Data items:

(** X23. What the dialog hands to [onSave] after any sequence of
    toggles: nothing when the name is blank; otherwise the trimmed name,
    the id of the group being edited, and the selected ids without
    duplicates, an id being selected exactly when the number of times it
    was toggled is odd for an id outside the group, even for one inside. *)
Theorem dialog_saves_toggled_selection (existingGroup : option Types.ChannelGroup)
  (typed : string) (toggles : list string) :
  let m := fold_left (fun m i => Settings.handleToggleChannel i m) toggles
             {| Settings.name := typed;
                Settings.selectedChannelIds :=
                  Settings.selectedChannelIds (Settings.opened existingGroup) |} in
  (trim typed = ""%string -> Settings.handleSave trim existingGroup m = None)
  /\ (trim typed <> ""%string ->
      exists ids,
        Settings.handleSave trim existingGroup m
        = Some {| Settings.data_id := option_map Types.groupId existingGroup;
                  Settings.data_name := trim typed;
                  Settings.data_channelIds := ids |}
        /\ NoDup ids
        /\ forall i,
             existsb (String.eqb i) ids
             = xorb match existingGroup with
                    | Some g => existsb (String.eqb i) (Types.channelIds g)
                    | None => false
                    end
                    (Nat.odd (count_occ string_dec toggles i))).
Proof.
  cbn zeta. unfold Settings.handleSave. rewrite toggles_name, truthy_Some.
  cbn [Settings.name]. split.
  - intros ->. reflexivity.
  - intros Hfull.
    replace (String.eqb (trim typed) "") with false by (symmetry; apply String.eqb_neq; exact Hfull).
    cbn [negb]. eexists. split; [reflexivity|].
    assert (Hstart : NoDup (Settings.selectedChannelIds (Settings.opened existingGroup))).
    { destruct existingGroup; cbn; [apply newSet_NoDup | constructor]. }
    split.
    + apply (toggles_selection ""%string toggles
               {| Settings.name := typed;
                  Settings.selectedChannelIds :=
                    Settings.selectedChannelIds (Settings.opened existingGroup) |} Hstart).
    + intros i.
      destruct (toggles_selection i toggles
                  {| Settings.name := typed;
                     Settings.selectedChannelIds :=
                       Settings.selectedChannelIds (Settings.opened existingGroup) |} Hstart)
        as [_ Hmem].
      cbn zeta in Hmem. rewrite Hmem. cbn [Settings.selectedChannelIds].
      destruct existingGroup as [g|]; cbn [Settings.opened Settings.selectedChannelIds];
        [rewrite newSet_membership|]; reflexivity.
Qed.

End GroupDialog.

Lemma dialog_saves_toggled_selection_example :
  Settings.handleSave (fun s => s) None
    (fold_left (fun m i => Settings.handleToggleChannel i m) ["UC-a"; "UC-b"; "UC-a"]%string
       {| Settings.name := "Rivals"; Settings.selectedChannelIds := [] |})
  = Some {| Settings.data_id := None; Settings.data_name := "Rivals";
            Settings.data_channelIds := ["UC-b"]%string |}.
Proof.
  destruct (dialog_saves_toggled_selection (fun s => s) None "Rivals"
              ["UC-a"; "UC-b"; "UC-a"]%string) as [_ Hsave].
  destruct (Hsave ltac:(discriminate)) as (ids & Heq & _).
  cbn in Heq. injection Heq as <-. reflexivity.
Defined.

(** ** The single-channel view *)

Lemma messageOr_nonempty (fallback : string) (err : Error) :
  fallback <> ""%string -> SingleView.messageOr fallback err <> ""%string.
Proof.
  intros Hfallback. unfold SingleView.messageOr. rewrite truthy_Some.
  destruct (String.eqb_spec (message err) ""); cbn [negb]; assumption.
Qed.

Lemma costs_nothing (allowed : list Endpoint) (w : World) (bound : nat) :
  costs allowed w w bound.
Proof.
  exists []. rewrite app_nil_r. split; [reflexivity|]. split; [simpl; lia | constructor].
Qed.

Section SingleViewProperties.

Variable net : Net.
Variable trackedChannels : list Types.ChannelStats.
Variable videosPerPage : nat.

Local Abbreviation handleSelectChannel :=
  (SingleView.handleSelectChannel net trackedChannels videosPerPage).
Local Abbreviation handleLoadMore := (SingleView.handleLoadMore net videosPerPage).

(** X24. [handleLoadMore] never drops a video: whatever upstream
    answers, the videos shown before are a prefix of the videos shown
    after, for the same channel and in the same view, at a cost of at most
    [2N] requests.  Without a page token, or while a load is under way, it
    does nothing at all; when the page cannot be fetched the selection,
    with its token, stays as it was and the failure is shown; when the
    page is fetched its videos are appended in order and its token
    replaces the old one. *)
Theorem load_more_appends (s : SingleView.State) (w : World)
  (selected : SingleView.SelectedChannelData) :
  SingleView.selectedChannel s = Some selected ->
  poolInvariant w ->
  let s' := fst (handleLoadMore s w) in
  let w' := snd (handleLoadMore s w) in
  (exists more token,
      SingleView.selectedChannel s'
      = Some {| SingleView.stats := SingleView.stats selected;
                SingleView.videos := SingleView.videos selected ++ more;
                SingleView.pageToken := token |})
  /\ SingleView.view s' = SingleView.view s
  /\ costs [search; videos] w w' (2 * length (apiKeys w))
  /\ (truthy (SingleView.pageToken selected) = false \/ SingleView.isLoadingMore s = true ->
      s' = s /\ w' = w)
  /\ (truthy (SingleView.pageToken selected) = true -> SingleView.isLoadingMore s = false ->
      forall err,
        fst (getChannelVideos net (Types.id (SingleView.stats selected)) videosPerPage
               (SingleView.pageToken selected) w) = Throw err ->
        SingleView.selectedChannel s' = Some selected
        /\ SingleView.isLoadingMore s' = false
        /\ SingleView.error s'
           = SingleView.messageOr "An unknown error occurred while loading more videos." err)
  /\ (truthy (SingleView.pageToken selected) = true -> SingleView.isLoadingMore s = false ->
      forall page,
        fst (getChannelVideos net (Types.id (SingleView.stats selected)) videosPerPage
               (SingleView.pageToken selected) w) = Ok page ->
        SingleView.selectedChannel s'
        = Some {| SingleView.stats := SingleView.stats selected;
                  SingleView.videos := SingleView.videos selected ++ page_videos page;
                  SingleView.pageToken := page_nextPageToken page |}
        /\ SingleView.isLoadingMore s' = false
        /\ SingleView.error s' = ""%string).
Proof.
  intros Hselected Hinv. cbn zeta. unfold SingleView.handleLoadMore. rewrite Hselected.
  assert (Hsame : exists more token,
             Some selected
             = Some {| SingleView.stats := SingleView.stats selected;
                       SingleView.videos := SingleView.videos selected ++ more;
                       SingleView.pageToken := token |}).
  { exists [], (SingleView.pageToken selected). rewrite app_nil_r. destruct selected; reflexivity. }
  destruct (truthy (SingleView.pageToken selected)) eqn:Htoken; cbn [negb orb].
  2:{ cbn [fst snd]. rewrite ?Hselected.
      split; [exact Hsame|]. split; [reflexivity|]. split; [apply costs_nothing|].
      split; [auto|]. split; intros H; discriminate H. }
  destruct (SingleView.isLoadingMore s) eqn:Hbusy.
  { cbn [fst snd]. rewrite ?Hselected.
    split; [exact Hsame|]. split; [reflexivity|]. split; [apply costs_nothing|].
    split; [auto|]. split; intros _ H; discriminate H. }
  pose proof (getChannelVideos_cost net (Types.id (SingleView.stats selected)) videosPerPage
                (SingleView.pageToken selected) w Hinv) as Hcost.
  destruct (getChannelVideos net (Types.id (SingleView.stats selected)) videosPerPage
              (SingleView.pageToken selected) w) as [[videoData | err] w1];
    cbn [fst snd] in *.
  - split; [eexists; eexists; reflexivity|].
    split; [reflexivity|]. split; [exact Hcost|].
    split; [intros [H | H]; discriminate|].
    split; [intros _ _ err H; discriminate|].
    intros _ _ page [= <-]. repeat split; reflexivity.
  - split; [exact Hsame|].
    split; [reflexivity|]. split; [exact Hcost|].
    split; [intros [H | H]; discriminate|].
    split; [|intros _ _ page H; discriminate].
    intros _ _ err' [= <-]. repeat split; reflexivity.
Qed.

(** X25. [handleSelectChannel] does nothing for an id that is not
    tracked.  For a tracked channel it makes at most [2N] requests and ends
    in one of two states: when the first page of the channel's videos is
    fetched, the single view with that page, its token and no error; when
    the fetch fails, the list view with no channel selected and the
    message of the error, or the fallback text, shown. *)
Theorem select_channel_outcomes (channelId : string) (s : SingleView.State) (w : World) :
  poolInvariant w ->
  let s' := fst (handleSelectChannel channelId s w) in
  let w' := snd (handleSelectChannel channelId s w) in
  costs [search; videos] w w' (2 * length (apiKeys w))
  /\ ((forall c, In c trackedChannels -> Types.id c <> channelId) -> s' = s /\ w' = w)
  /\ (forall found,
        find (fun c => String.eqb (Types.id c) channelId) trackedChannels = Some found ->
        (exists page,
            SingleView.view s' = Types.single
            /\ SingleView.selectedChannel s'
               = Some {| SingleView.stats := found;
                         SingleView.videos := page_videos page;
                         SingleView.pageToken := page_nextPageToken page |}
            /\ SingleView.error s' = ""%string)
        \/ (SingleView.view s' = Types.multi
            /\ SingleView.selectedChannel s' = None
            /\ SingleView.error s' <> ""%string))
  /\ (forall found page,
        find (fun c => String.eqb (Types.id c) channelId) trackedChannels = Some found ->
        fst (getChannelVideos net (Types.id found) videosPerPage None w) = Ok page ->
        SingleView.view s' = Types.single
        /\ SingleView.selectedChannel s'
           = Some {| SingleView.stats := found;
                     SingleView.videos := page_videos page;
                     SingleView.pageToken := page_nextPageToken page |}
        /\ SingleView.error s' = ""%string)
  /\ (forall found err,
        find (fun c => String.eqb (Types.id c) channelId) trackedChannels = Some found ->
        fst (getChannelVideos net (Types.id found) videosPerPage None w) = Throw err ->
        SingleView.view s' = Types.multi
        /\ SingleView.selectedChannel s' = None
        /\ SingleView.error s' = SingleView.messageOr "An unknown error occurred." err).
Proof.
  intros Hinv. cbn zeta. unfold SingleView.handleSelectChannel.
  destruct (find (fun c => String.eqb (Types.id c) channelId) trackedChannels)
    as [found|] eqn:Hfind.
  - pose proof (getChannelVideos_cost net (Types.id found) videosPerPage None w Hinv) as Hcost.
    apply find_some in Hfind as [Hin Hid]. apply String.eqb_eq in Hid.
    destruct (getChannelVideos net (Types.id found) videosPerPage None w)
      as [[videoData | err] w1] eqn:Hvideos; cbn [fst snd] in *.
    + split; [exact Hcost|]. split; [intros Hnone; exfalso; exact (Hnone found Hin Hid)|].
      split; [|split].
      * intros found' [= <-]. left. exists videoData. repeat split; reflexivity.
      * intros found' page [= <-] Hpage. rewrite Hvideos in Hpage.
        injection Hpage as <-. repeat split; reflexivity.
      * intros found' err' [= <-] Herr. rewrite Hvideos in Herr. discriminate Herr.
    + split; [exact Hcost|]. split; [intros Hnone; exfalso; exact (Hnone found Hin Hid)|].
      split; [|split].
      * intros found' [= <-]. right. split; [reflexivity|]. split; [reflexivity|].
        apply messageOr_nonempty. discriminate.
      * intros found' page [= <-] Hpage. rewrite Hvideos in Hpage. discriminate Hpage.
      * intros found' err' [= <-] Herr. rewrite Hvideos in Herr.
        injection Herr as <-. repeat split; reflexivity.
  - cbn [fst snd]. split; [apply costs_nothing|]. split; [auto|].
    split; [intros found H; discriminate H|].
    split; intros found ? H; discriminate H.
Qed.
(** [PATCH /api/ordenes-laboratorio/:id]. The branches are tried in the
    order of the source: replace all, append, patch at index, delete at
    index, status and notes only. *)
Definition patch (e : env) (id : string) (b : OrdenLabPatch) (db : Db)
  : response * Db :=
  match oidMaybe e (VStr id) with
  | None => (fail 400 "id inválido", db)
  | Some oid =>
      match OrdenLabPatchSchema b with
      | None => (fail 400 Citas.zodError, db)
      | Some patch =>
          let col := ordenes_laboratorio db in
          match set_productos patch, push_productos patch,
                producto_patch patch, producto_delete_index patch with
          | Some ps, _, _, _ =>
              let '(r, os) :=
                updateOne (byOrdenId oid)
                  (applyPatch e patch
                     (fun _ => Some (List.map storeProducto ps))) col in
              if (matchedCount r =? 0)%nat then (notFound, db)
              else (modified r, set_ordenes os db)
          | None, Some ps, _, _ =>
              let '(r, os) :=
                updateOne (byOrdenId oid)
                  (applyPatch e patch
                     (push_each (List.map storeProducto ps))) col in
              if (matchedCount r =? 0)%nat then (notFound, db)
              else (modified r, set_ordenes os db)
          | None, None, Some (idx, item), _ =>
              match findOne (byOrdenId oid) col with
              | None => (notFound, db)
              | Some doc =>
                  let curr :=
                    default VUndef
                      (default [] (productos doc) !! Z.to_nat idx) in
                  if negb (truthy curr)
                  then (fail 404 "Índice fuera de rango", db)
                  else
                    let merged := mergeProducto curr item in
                    if negb (validProducto merged)
                    then (fail 400 Citas.zodError, db)
                    else
                      let '(r, os) :=
                        updateOne (byOrdenId oid)
                          (applyPatch e patch
                             (set_index (Z.to_nat idx) (VObj merged))) col in
                      (modified r, set_ordenes os db)
              end
          | None, None, None, Some idx =>
              let '(_, os1) :=
                updateOne (byOrdenId oid) (applyUnset (Z.to_nat idx)) col in
              let '(r2, os2) :=
                updateOne (byOrdenId oid) (applyPatch e patch pull_null)
                          os1 in
              (json 200 [("ok", VBool true);
                         ("modified",
                          VNum (if (0 <? modifiedCount r2)%nat
                                then 1 else 0))],
               set_ordenes os2 db)
          | None, None, None, None =>
              let '(r, os) :=
                updateOne (byOrdenId oid) (applyPatch e patch (fun arr => arr)) col in
              if (matchedCount r =? 0)%nat then (notFound, db)
              else (modified r, set_ordenes os db)
          end
      end
  end.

[WHAT YOU WILL DO] Only the lines from the first line of the records through the line with "was toggled is" should be reproduced, exactly and with nothing added.

[OUTPUT BELOW]
(** X23. What the dialog hands to [onSave] after any sequence of
    toggles: nothing when the name is blank; otherwise the trimmed name,
    the id of the group being edited, and the selected ids without
    duplicates, an id being selected exactly when the number of times it
    was toggled is odd for an id outside the group, even for one inside. *)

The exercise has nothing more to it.